Os bares e restaurantes cariocas tentam resistir. Dos 7.000 estabelecimentos que estão abertos, após o fechamento de outros 3.000, 80% operavam no vermelho até o fim de julho, de acordo com a Associação Brasileira de Bares e Restaurantes do Estado do Rio (Abrasel-RJ). A previsão é de que 30% fechem suas portas até o fim do ano por falta de crédito bancário. Endereços tradicionais da boemia estão à espera dos clientes. O centenário Bar Luiz, patrimônio histórico da cidade, manteve seus 14 funcionários. Localizado no centro, passou a fazer entregas e lançou uma campanha de financiamento coletivo nas redes sociais. O Bar Baródromo, reduto de sambista no centro da cidade, foi vencido e fechou após anos de sucesso.

Teatros, cinemas, casas de espetáculos e museus seguem fechados. Nas vésperas da quarentena, 100 espetáculos teatrais iriam entrar em cartaz. Entre os cerca de 5.500 profissionais do segmento, entre artistas e técnicos, a maior parte recebeu o auxílio emergencial. Agora, os artistas aguardam a liberação dos recursos através da Lei Aldir Blanc, cuja sanção presidencial foi publicada em 18 de agosto, quase dois meses após a primeira aprovação na Câmara.

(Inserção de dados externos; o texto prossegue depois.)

(* ================================================================== *)
(** * Further properties of the state history *)
(* ================================================================== *)

Lemma adjacent_snoc {A} (R : A -> A -> Prop) (h : list A) (e x : A) :
  adjacent R (h ++ [e]) -> R e x -> adjacent R ((h ++ [e]) ++ [x]).
Proof.
  intros H Hx. induction h as [|a h IH]; cbn in *; [auto|].
  destruct (h ++ [e]) as [|b t] eqn:E.
  - destruct h; discriminate.
  - cbn in *. destruct H as [Hab Ht]. split; [exact Hab | now apply IH].
Qed.

Lemma adjacent_snoc_all {A} (R : A -> A -> Prop) (l : list A) (x : A) :
  adjacent R l -> Forall (fun e => R e x) l -> adjacent R (l ++ [x]).
Proof.
  intros H Hx. destruct l as [|a l] using rev_ind; [exact I|].
  apply adjacent_snoc; [exact H|].
  apply Forall_app in Hx. destruct Hx as [_ Hx]. now inversion Hx.
Qed.

Lemma significant_differs (last st : PsychologicalStateResult) (e e' : History.Entry) :
  significant (Some last) st = true ->
  History.state e = state last -> History.confidence e = confidence last ->
  History.state e' = state st -> History.confidence e' = confidence st ->
  differs e e'.
Proof.
  unfold significant, differs. intros H -> -> -> ->.
  apply orb_true_iff in H. destruct H as [H|H].
  - left. intro E. rewrite E in H.
    assert (PsyState_eqb (state st) (state st) = true) by now apply PsyState_eqb_spec.
    rewrite H0 in H. discriminate.
  - right. now apply Z.ltb_lt.
Qed.

Lemma replayStep_differs (now : Timestamp) (sorted : list Trade) (i : nat)
  (trade : Trade) (r : Replay) :
  tracked r -> adjacent differs (r_history r) ->
  tracked (replayStep now sorted i trade r)
  /\ adjacent differs (r_history (replayStep now sorted i trade r)).
Proof.
  intros Ht Ha. unfold replayStep.
  destruct (significant _ _) eqn:S; [|auto].
  split.
  - unfold tracked. cbn [r_lastState r_history]. eexists _, _. split; [reflexivity|].
    cbn. auto.
  - cbn [r_history]. unfold tracked in Ht.
    destruct (r_lastState r) as [last|].
    + destruct Ht as (h & e & Hh & Hs & Hc). rewrite Hh in *.
      apply adjacent_snoc; [exact Ha|].
      eapply significant_differs; eauto.
    + rewrite Ht. exact I.
Qed.

Lemma replayFrom_differs (now : Timestamp) (sorted : list Trade) (limit : Z)
  (fuel i : nat) (r : Replay) :
  tracked r -> adjacent differs (r_history r) ->
  adjacent differs (r_history (replayFrom now sorted limit fuel i r)).
Proof.
  revert i r. induction fuel as [|fuel IH]; intros i r Ht Ha; cbn [replayFrom];
    [exact Ha|].
  destruct (nth_error sorted i) as [trade|]; [|exact Ha].
  destruct (_ <? limit)%Z; [|exact Ha].
  destruct (replayStep_differs now sorted i trade r Ht Ha) as [Ht' Ha'].
  now apply IH.
Qed.

(** X11.  No two consecutive entries of the history repeat each other: each
    entry differs from the one before in state, or by more than 15 in
    confidence. *)
Theorem history_entries_differ (now : Timestamp) (trades : list Trade)
  (limit : Z) (r : History.t) :
  analyzeStateHistory now trades limit = Ok r ->
  adjacent differs (History.history r).
Proof.
  intro Hr. destruct trades as [|t ts].
  - cbn in Hr. injection Hr as <-. exact I.
  - destruct (Z_le_gt_dec 1 limit) as [Hl|Hl].
    + destruct (analyzeStateHistory_ok now (t :: ts) limit) as (m & _ & Hm);
        [discriminate | exact Hl|].
      rewrite Hm in Hr. injection Hr as <-. cbn [History.history].
      apply replayFrom_differs; [reflexivity | exact I].
    + rewrite analyzeStateHistory_throws in Hr by (try discriminate; lia).
      discriminate.
Qed.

A cientista-chefe da Organização Mundial da Saúde (OMS), Soumya Swaminathan, alertou na ultima quarta-feira que não acredita que as possíveis vacinas contra a covid-19 estejam disponíveis para a população em geral em menos de dois anos, embora os primeiros grupos de risco possam ser imunizados a partir de meados de 2021. Na semana passada, uma porta-voz da OMS, Margaret Harris, tinha dito que não esperava uma vacinação generalizada “antes de meados de próximo ano”.